Então se deu o êxodo todo que todo o mundo já sabe. O sertão, a roça virou cidade. Mão-de-obra à produção da roça em grande escala é de gente da cidade. Que vive na periferia. Em barracos. Em casas apertadas de conjuntos habitacionais. Vão à roça agora. Em caminhão. Em ônibus. Os bóias-frias, como ficaram sendo conhecidos. Trabalham ao sabor de safras. São, agora, citadinos. Habitam a Zona Urbana. Assimilam a linguagem dos urbanos. Falam sem sotaque. Empregam gírias, tão comum, como ontem era fumar um cigarro de palha.

Então, os redutos resistentes - sitiantezinhos e chacareirinhos ali teimam em ficar. E o lugar, cujo solo rico em argila, constituiu-se também de algumas rústicas olarias. O tijolo feito à moda antiga do mesmo jeito. Tudo manual. Um artesanato em série. A argila em estado de barro. A fôrma que a mão manipula habilmente. O tijolo verde exposto ao sol em pequenas fileiras no terreiro para a secagem. Depois, a queima em forno rústico de tijolo. O combustível ao fogo ainda é a lenha. Família, ou famílias inteiras tocam, por empreita, essas olarias. São suboperários em convívio com miniproprietários. Grassa a pobreza. Todavia, vão à cidade. Freqüentam escolas. E votam.
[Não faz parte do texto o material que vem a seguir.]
(** C7 as stated fails on the report: with an empty seed the gather step
    ends as a normal one, the state is untouched, and no event reaches the
    stream: the line on the console is all there is. *)
Lemma empty_seed_is_not_reported :
  exists s',
    gather_step_guarded insatiable 5 (seeded []) = Some (true, s') /\
    ctx s' = ctx (seeded []) /\
    console s' = ["No initial queries generated. Skipping gather phase."] /\
    ~ (exists e, e ∈ stream s').
Proof.
  eexists. split; [vm_compute; reflexivity |]. split; [reflexivity |].
  split; [reflexivity |]. intros [e He]. cbn in He. inversion He.
Qed.

(** The gather loop itself, were it invoked on an empty seed, would run
    round 0 without a query, ask the evaluation, and go on. *)
Example gather_loop_on_an_empty_seed :
  exists r, GatherLoopAgent_run_async_impl insatiable 5 (seeded []) = Some r /\
            rounds r = 2%nat.
Proof. eexists. split; [vm_compute; reflexivity | reflexivity]. Qed.

(* ===================================================================== *)
(** * The web-search tool *)
(* ===================================================================== *)

Section StringSlices.

Lemma substring_0_length (n : nat) (s : string) :
  String.length (String.substring 0 n s) = Nat.min n (String.length s).
Proof.
  revert n. induction s as [| c s IH]; intros [| n]; simpl; try reflexivity.
  rewrite IH. reflexivity.
Qed.

Lemma substring_0_prefix (n : nat) (s : string) :
  exists rest, s = String.substring 0 n s +:+ rest.
Proof.
  revert n. induction s as [| c s IH]; intros [| n]; simpl.
  - exists "". reflexivity.
  - exists "". reflexivity.
  - exists (String c s). reflexivity.
  - destruct (IH n) as [rest Hrest]. exists rest. exact (f_equal (String c) Hrest).
Qed.

(** [s[:n]] for [n >= 0]: at most [n] characters, exactly [n] when [s] is
    longer, and always a prefix of [s]. *)
Lemma str_take_length (n : Z) (s : string) :
  0 <= n ->
  Z.of_nat (String.length (str_take n s)) = Z.min n (Z.of_nat (String.length s)).
Proof.
  intros Hn. unfold str_take. destruct (Z.leb_spec 0 n); [| lia].
  rewrite substring_0_length. lia.
Qed.

Lemma str_take_prefix (n : Z) (s : string) :
  exists rest, s = str_take n s +:+ rest.
Proof. unfold str_take. destruct (0 <=? n); apply substring_0_prefix. Qed.

Lemma or_str_truthy (a : option string) (b : string) :
  truthy b = true -> truthy (or_str a b) = true.
Proof.
  intros Hb. unfold or_str. destruct a as [s |]; [| exact Hb].
  destruct (truthy s) eqn:Hs; assumption.
Qed.

End StringSlices.

Section WebSearch.

Variable P : Providers.

(** The tool gets past the key check: the configured Brave key is not
    empty. After a Brave reply it returns, in candidate order, the record
    of every scraped candidate that has content. *)
Lemma _search_on_web_implementation_after_brave query k1 k2 web_results :
  brave_get P query = BraveJson web_results ->
  let candidates := scrape_candidates (List.map candidate_of (default [] web_results)) in
  _search_on_web_implementation P query k1 k2 =
  Ok {| returned :=
          keep_scraped (imap (fun i sr => scrape_task (scrape_url P i (cand_link sr)) sr)
                          candidates);
        scrape_calls := List.map cand_link candidates |}.
Proof.
  intros Hb. unfold _search_on_web_implementation.
  rewrite (or_str_truthy k1 BRAVE_API_KEY eq_refl). cbn [negb]. rewrite Hb. reflexivity.
Qed.

Lemma _search_on_web_implementation_raises_brave query k1 k2 e :
  brave_get P query = BraveRaises e ->
  _search_on_web_implementation P query k1 k2 = Ok {| returned := []; scrape_calls := [] |}.
Proof.
  intros Hb. unfold _search_on_web_implementation.
  rewrite (or_str_truthy k1 BRAVE_API_KEY eq_refl). cbn [negb]. rewrite Hb. reflexivity.
Qed.

(** A scraped record, read back: the candidate and the reply it is made
    from. *)
Lemma scrape_task_Some reply sr r :
  scrape_task reply sr = Some r ->
  exists md err,
    reply = ScrapeDict true md err /\
    r = {| title := cand_title sr; link := cand_link sr;
           content := str_take 80000 (clean_markdown sr (default "" md));
           summary := None |}.
Proof.
  destruct reply as [e | | [|] md err]; cbn; try discriminate.
  intros [= <-]. exists md, err. split; reflexivity.
Qed.

Lemma elem_of_keep_scraped (r : SearchResult) (results : list (option SearchResult)) :
  r ∈ keep_scraped results <-> Some r ∈ results /\ truthy (content r) = true.
Proof.
  unfold keep_scraped. rewrite list_elem_of_omap. split.
  - intros ([x |] & Hin & Hx); [| discriminate].
    destruct (truthy (content x)) eqn:Ht; [| discriminate].
    injection Hx as ->. split; assumption.
  - intros [Hin Ht]. exists (Some r). split; [exact Hin |]. rewrite Ht. reflexivity.
Qed.

Lemma _search_on_web_implementation_returned query k1 k2 run r :
  _search_on_web_implementation P query k1 k2 = Ok run ->
  r ∈ returned run ->
  exists web_results i sr md err,
    brave_get P query = BraveJson web_results /\
    scrape_candidates (List.map candidate_of (default [] web_results)) !! i = Some sr /\
    scrape_url P i (cand_link sr) = ScrapeDict true md err /\
    r = {| title := cand_title sr; link := cand_link sr;
           content := str_take 80000 (clean_markdown sr (default "" md));
           summary := None |}.
Proof.
  intros Hrun Hr. destruct (brave_get P query) as [e | web_results] eqn:Hb.
  - rewrite (_search_on_web_implementation_raises_brave _ _ _ _ Hb) in Hrun.
    injection Hrun as <-. cbn in Hr. inversion Hr.
  - rewrite (_search_on_web_implementation_after_brave _ _ _ _ Hb) in Hrun.
    injection Hrun as <-. cbn [returned] in Hr.
    apply elem_of_keep_scraped in Hr as [Hin _].
    apply elem_of_lookup_imap_1 in Hin as (i & sr & Htask & Hsr).
    symmetry in Htask.
    apply scrape_task_Some in Htask as (md & err & Hreply & ->).
    exists web_results, i, sr, md, err. repeat split; assumption.
Qed.

(** C8. After a Brave reply the tool awaits [scrape_url] once for each
    candidate with a link, and no more: a failed fetch is not tried again.
    Every candidate whose own fetch succeeds and leaves content gives its
    record in the result, whatever happens to the fetches of the others;
    and every record of the result comes from such a candidate. *)
Theorem failed_fetch_drops_only_that_candidate query k1 k2 web_results :
  brave_get P query = BraveJson web_results ->
  let candidates := scrape_candidates (List.map candidate_of (default [] web_results)) in
  let record sr md :=
    {| title := cand_title sr; link := cand_link sr;
       content := str_take 80000 (clean_markdown sr (default "" md));
       summary := None |} in
  exists run,
    _search_on_web_implementation P query k1 k2 = Ok run /\
    scrape_calls run = List.map cand_link candidates /\
    (forall i sr md err,
        candidates !! i = Some sr ->
        scrape_url P i (cand_link sr) = ScrapeDict true md err ->
        truthy (content (record sr md)) = true ->
        record sr md ∈ returned run) /\
    (forall r,
        r ∈ returned run ->
        exists i sr md err,
          candidates !! i = Some sr /\
          scrape_url P i (cand_link sr) = ScrapeDict true md err /\
          r = record sr md).
Proof.
  intros Hb candidates record.
  pose proof (_search_on_web_implementation_after_brave query k1 k2 web_results Hb) as Hrun.
  cbv zeta in Hrun. fold candidates in Hrun.
  eexists. split; [exact Hrun |]. split; [reflexivity |]. split.
  - intros i sr md err Hsr Hreply Hcontent. cbn [returned].
    apply elem_of_keep_scraped. split; [| exact Hcontent].
    apply elem_of_lookup_imap. exists i, sr. split; [| exact Hsr].
    rewrite Hreply. reflexivity.
  - intros r Hr.
    destruct (_search_on_web_implementation_returned _ _ _ _ _ Hrun Hr)
      as (web_results' & i & sr & md & err & Hb' & Hsr & Hreply & ->).
    rewrite Hb in Hb'. injection Hb' as <-.
    exists i, sr, md, err. repeat split; assumption.
Qed.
Um certo governo estadual se obrigou a pavimentar todas essas estradas vicinais para melhorar o escoamento da produção. Uma outra conseqüência, pois que banha o lugar um grande braço do Tietê, foram a edificações das propriedades de veraneio. E tornou-se um hábito: no Natal e Ano Bom, dezenas de crianças e adolescentes ficam à margem da estrada pedindo boas-festas. Pedem à passagem dos automóveis dos bem-de-vida ou remediados que vão ao veraneio à beira do Tietê. Os ranchos com todos os confortos citadinos. Comem. Bebem. Pescam. Nadam. Divertem-se.

Aquelas crianças ao sol de verão pedindo boas-festas. Uma adolescente evocou-lhe a foto do livro de Sebastião Salgado. Cabelos sarará esvoaçantes. Expressão envolvente. Olhos verde-claros penetrantes. Perguntou-lhe se conseguiam uns bons trocados. Perguntou-lhe qual era o destino da grana arrecadada. Perguntou-lhe se os pais sabiam ou mandavam fazer aquilo. Respondeu que os pais não mandavam nem desautorizavam e que cada criança fazia o que bem quisesse com o dinheiro arrecadado. Mas tinham decidido, daquela vez, fazer uma festa juntos naquela noite. Por isso lhe repetiu, com vigor e com aqueles olhos sedutores, boas-festas para nós!

Ele sapecou-lhe dez reais na mão. Os olhos dela estatelaram seu verde-claro dele à nota. Da nota a ele. E disse nossa! O senhor está mesmo muito feliz! Viu passarinho verde? Abriu um sorriso largo e, enquanto punha o automóvel em marcha, disse a ela, quase gritando para superar o barulho, que tinha visto uma estrela cadente. Boas festas a vocês nesta noite!